Rappard’s 1948 study reads Swiss history not as the unfolding of nationality, but as a long institutional experiment in mutual protection. Switzerland, he argues, began when Uri, Schwytz, and Unterwalden swore in 1291 to defend one another; across changing forms—alliances, confederation, federal state—the same functional problem persisted.
the history of Switzerland is the history of 657 years of collective security.
The book’s main conceptual move is to detach Swiss unity from race, language, religion, or dynasty and locate it instead in a conscious need for reciprocal defense. This makes Switzerland, for Rappard, a “microcosmic antecedent” to the League of Nations: a plural association repeatedly weakened by the sovereignty, suspicion, and narrow interests of its members, yet gradually driven toward stronger common authority.
National unity was not and is not in Switzerland, as elsewhere, based on race, tongue, creed, or allegiance to a common ruler
The structure follows this argument closely. Part I sketches the growth of the Confederation from the three forest cantons to the thirteen-canton body, then through Reformation, French Revolution, and the 1848 federal constitution. Part II examines the “law” of collective security: the treaties of 1291, Brunnen, Zurich, Berne, Sempach, Stans, and later constitutional provisions. Part III tests law against events: Burgundy, Swabia, Italian campaigns, the Musso War, the Thirty Years’ War, Louis XIV’s wars, and the French invasion of 1798.
Rappard insists that treaties express intention, while crises disclose political reality.
The law—what should be—is to the facts—what is—what the ideal is to reality.
The early treaties promised extensive aid but created no true central authority. Each canton remained judge of its obligations; armies were cantonal contingents; command, finance, and discipline were recurrently improvised. The Swiss system worked when danger was common and loyalties converged, but faltered when local, confessional, or material interests diverged. The Reformation is therefore decisive: it made Switzerland bi-confessional and exposed the fragility of any security system resting on sovereign units whose deepest loyalties might conflict.
Neutrality enters Rappard’s account not as passivity but as the political condition of survival. Because Catholics and Protestants were each linked to external co-religionists and foreign patrons, neutrality became both domestic peace policy and strategic doctrine.
without adherence to this principle, that almost miraculous survival would have been entirely impossible.
The long middle chapters show the same pattern: Swiss collective security was real but incomplete. The Defensional of Wyl during the Thirty Years’ War represented the most ambitious attempt to organize common defense, yet command, costs, and cantonal jealousies remained unresolved. In later wars, Swiss neutrality was sometimes useful enough to belligerents that they subsidized its defense, but the mechanism still depended on voluntary cooperation.
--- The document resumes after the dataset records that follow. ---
(* ===== verification/Login.v ===== *)
(** * Logging in (src/framing/connecting.rs, src/util/hash_algorithms.rs)

    The server sends a challenge; the client answers with its credentials,
    hashed, and as many session settings as the server takes in the handshake,
    and queues the rest as delayed commands; the server accepts, rejects or
    redirects.  [establish_connection] follows at most ten redirects and never
    from TLS to plain text.

    The digests of the hash crates and [hex::encode] are parameters, as are the
    local time zone, the description of the client process, and the operating
    system's ways to connect ([Net]). *)

From Stdlib Require Import ZArith Lia.
From stdpp Require Import gmap.
From S2P Require Import Prelude Bytes Blockstate IO Writing Reading Errors Replies Delayed.
From S2P Require Import Parms Validate Url ServerSock.

Open Scope Z_scope.

(** An [UnexpectedResponse] holds a text, or the error whose text it shows. *)
Inductive ConnectError :=
| ParmErr (e : ParmError)
| ConnectIO (e : io_error)
| ConnectTimeout
| Utf
| InvalidChallenge (m : string)
| UnsupportedHashAlgo (names : bytes)
| TlsNotSupported
| TlsDowngrade
| TlsError (m : bytes)
| OnlySqlSupported
| TooManyRedirects
| Rejected (m : bytes)
| UnexpectedResponse (m : bytes + CursorError)
| UnixDomain
| SocketAttempts (unix tcp : ConnectError).

(** [From<io::Error> for ConnectError]. *)
Definition connect_of_io (e : io_error) : ConnectError :=
  if bool_decide (kind e = TimedOut) then ConnectTimeout else ConnectIO e.

(** ** Hash algorithms *)

Inductive Algo := Ripemd160 | Sha512 | Sha384 | Sha256 | Sha224.

Definition algos : list (bytes * Algo) :=
  [(bs "RIPEMD160", Ripemd160); (bs "SHA512", Sha512); (bs "SHA384", Sha384);
   (bs "SHA256", Sha256); (bs "SHA224", Sha224)].

Fixpoint find_first (names : list bytes) : option (bytes * Algo) :=
  match names with
  | [] => None
  | name :: rest =>
      match list_find (fun na => fst na = name) algos with
      | Some (_, found) => Some found
      | None => find_first rest
      end
  end.

Definition find_algo (comma_separated_names : bytes) : option (bytes * Algo) :=
  find_first (split_on x2c comma_separated_names).

(** ** The challenge *)

Inductive Endian := Big | Lit.

Definition endian_text (e : Endian) : bytes :=
  match e with Big => bs "BIG" | Lit => bs "LIT" end.

(** [Endian::NATIVE] of a little-endian target. *)
Definition NATIVE : Endian := Lit.

Record Challenge := MkChallenge {
  salt : bytes;
  server_type : bytes;
  response_algos : bytes;
  endian : Endian;
  prehash_algo : bytes;
  sql_handshake_option_level : Z;
  binary : Z;
  clientinfo : bool
}.

Definition challenge_err {A} (msg : string) : res ConnectError A := Err (InvalidChallenge msg).

(** The optional fields: the levels and the flag so far, and the options to go. *)
Fixpoint challenge_options (level binary : Z) (info : bool) (options : list bytes)
    : res ConnectError (Z * Z * bool) :=
  match options with
  | [] => Ok (level, binary, info)
  | option :: rest =>
      match strip_prefix (bs "sql=") option with
      | Some l =>
          match parse_int u8 l with
          | Some level' => challenge_options level' binary info rest
          | None => challenge_err "invalid handshake options level"
          end
      | None =>
          match strip_prefix (bs "BINARY=") option with
          | Some l =>
              match parse_int u16 l with
              | Some binary' => challenge_options level binary' info rest
              | None => challenge_err "invalid binary level"
              end
          | None =>
              match strip_prefix (bs "OOBINTR=") option with
              | Some l =>
                  match parse_int u16 l with
                  | Some _ => challenge_options level binary info rest
                  | None => challenge_err "invalid oobintr level"
                  end
              | None =>
                  if bool_decide (option = bs "CLIENTINFO")
                  then challenge_options level binary true rest
                  else challenge_options level binary info rest
              end
          end
      end
  end.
The collapse of 1798 is Rappard’s negative proof. The French Directory and Bonaparte exploited Swiss disunion, revolutionary agitation, and the impotence of the Diet. The old confederate order could neither make a unified decision nor command a unified army. Napoleon’s later Act of Mediation recognized what Rappard treats as the historical lesson of the whole book:
Nature herself had constituted Switzerland into a federation
The post-1815 transformation of military organization prepared the political transformation of 1848. Rappard’s striking claim is that national defense centralized Switzerland before politics did: the need for an effective army forced the cantons to accept common authority. The federal state was not born from sentimental fraternity, but from necessity.
not on the altar of their reciprocal affection, but on that of their common salvation.
The relevance to 1948 is explicit. Rappard writes after the failure of the League and at the birth of the United Nations, asking what Swiss experience can teach world order. His answer is guarded: loose collective security may endure under favorable geography, limited threats, and shared traditions, but it cannot reliably withstand a determined aggressor. The durable solution is federalism: unity of authority combined with local autonomy and fair representation.
Without unity of authority, there can be neither security nor prosperity for a political community
The book’s final lesson is therefore neither nationalist self-congratulation nor simple world-federalist propaganda. It is a historical argument that collective security, if it remains only an alliance of sovereign wills, is structurally unstable; if it is to preserve freedom without anarchy, it must become federal.